This is a very weak form of leadership and it creates a resentful and distrustful population. It generates it’s own resistance and it won’t last. So what’s needed is an entire theory of how institutions should be remade for the modern internet age for the benefit of the population, not those in charge. We need institutions that are transparent, responsive, and that place the citizen in their rightful role as a collaborator on equal footing with the government.

So I will be reading these books and each week I will take out at least one idea that interests me and discuss it in some detail.

The Origins of Political Order — Francis Fukuyama

This week I began The Origins of Political Order by Francis Fukuyama. It’s part one in a two-part series that describes human government from the earliest forms of tribal organization to the present day American empire. Part 1 gets us from prehistory to the French Revolution.

I’m 100 pages in and have finished a section called “Before the State.” It covers tribal and clan group formation based on familial lines. As we know, this was how we lived until the state arrived and outcompeted it.

The topic that I want to highlight for this post is “political decay.” Here’s a brief summary:

Political decay

“Political decay occurs when political systems fail to adjust to changing circumstances. There is something like a law of conservation of institutions… When the surrounding environment changes and new challenges arise, there is often a disjunction between existing institutions and present needs. Those institutions are supported by legions of entrenched stakeholders who oppose any fundamental change.”

From what I can tell, it’s something like a broad theory for why governance systems go from order to chaos.

I’m fascinated by political decay because, understood correctly, it could help us zero in on why so many of our institutions are suffering from an inability to adapt to the modern era. “Political decay” is the key conceptual fulcrum because in its absence its easy to fool ourselves into thinking if government is simply big enough or well-funded enough, it can tackle the challenges facing our society.

Political decay helps us understand why we can have the largest and most well funded government in history and still have crumbling infrastructure, and ballooning homelessness. It helps us understand why California, whose economy is bigger than almost every European country, has completely failed at building high speed rail. It helps you understand why you can spend far more on healthcare than every other OECD nation and get worse health outcomes, and spend as much as top tier nations on education but wind up in the middle of the pack.

It’s political decay, and it’s a drag on everything.

Consider this a recipe for political decay. Short term fixes that corrupt institutions, give in to entrenched interests, and eventually bankrupt and delegitimize the state.

The above list of examples of political decay is my own.

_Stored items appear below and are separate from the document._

(** * Geometry: planar shapes over machine integers

    A shallow embedding of [testing_system.cpp] (namespace [Geometry]):
    [Vector], [Point], [Segment], [Ray], [Line], [Circle], [Polygon] and
    the predicates [ContainsPoint], [CrossesSegment], [Move].

    Every coordinate and coefficient of the program is a C++ [int]; a few
    intermediate values are [long long].  An [int] is modelled as a [Z]
    in the range [-2^31, 2^31) and every [int] operation wraps around
    modulo 2^32 (two's complement, the behaviour of the usual targets);
    [long long] operations wrap modulo 2^64. *)

From Stdlib Require Import ZArith Lia Bool Morphisms Setoid.
From stdpp Require Import base option list.

Local Open Scope Z_scope.

(** ** Machine integers *)

(** 2^31 = 2147483648, 2^32 = 4294967296. *)
Definition wrap32 (z : Z) : Z := (z + 2147483648) mod 4294967296 - 2147483648.

(** 2^63 = 9223372036854775808, 2^64 = 18446744073709551616. *)
Definition wrap64 (z : Z) : Z :=
  (z + 9223372036854775808) mod 18446744073709551616 - 9223372036854775808.

Definition is_int (z : Z) : Prop := -2147483648 <= z <= 2147483647.

(** [int] arithmetic: [x + y], [x - y], [x * y], [-x]. *)
Definition iadd (x y : Z) : Z := wrap32 (x + y).
Definition isub (x y : Z) : Z := wrap32 (x - y).
Definition imul (x y : Z) : Z := wrap32 (x * y).
Definition ineg (x : Z) : Z := wrap32 (- x).

(** [long long] arithmetic; [/] truncates toward zero. *)
Definition lmul (x y : Z) : Z := wrap64 (x * y).
Definition lneg (x : Z) : Z := wrap64 (- x).
Definition ldiv (x y : Z) : Z := wrap64 (Z.quot x y).

(** [static_cast<int>] of a [long long]. *)
Definition to_int (z : Z) : Z := wrap32 z.

(** Congruence modulo 2^32, the relation under which [int] arithmetic is
    exact. *)
Definition eqm32 (x y : Z) : Prop := x mod 4294967296 = y mod 4294967296.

Below are a few mentioned by Fukuyama in the book, just to give you a feel for how he sees it.

Ballooning debt:

The United States faces a series of large challenges, mostly related to fixing its long-term fiscal situation. Over the past generation, Americans have spent money on themselves without paying their own way through taxation, a situation that has been exacerbated by years of too-easy access to credit and overspending on both a household an governmental level. The long-term fiscal shortfall and foreign indebtedness threaten the very basis of American power around the world, as other countries like China gain in relative stature.”

The Origins of Political Order was written 12 years ago and the size of the debt has increased dramatically since its publication. It’s worth noting that American indebtedness has gotten so out of control that neither political party seems to even want to address it. The inevitable result of such recklessness is inflation and eventually losing our status as the world reserve currency. Our political elites are going to sacrifice the greatest economic advantage a country can have because they lack the strength to act responsibly in the present.

Interest groups:

The American political system’s ability to deal with its fiscal challenges is affected not just by the Left-Right polarization of Congress but also by the growth and power of entrenched interest groups. Trade unions, agri-business, drug companies, banks, and a host of other organized lobbies often exercise an effective veto on legislation that hurts their pocketbooks.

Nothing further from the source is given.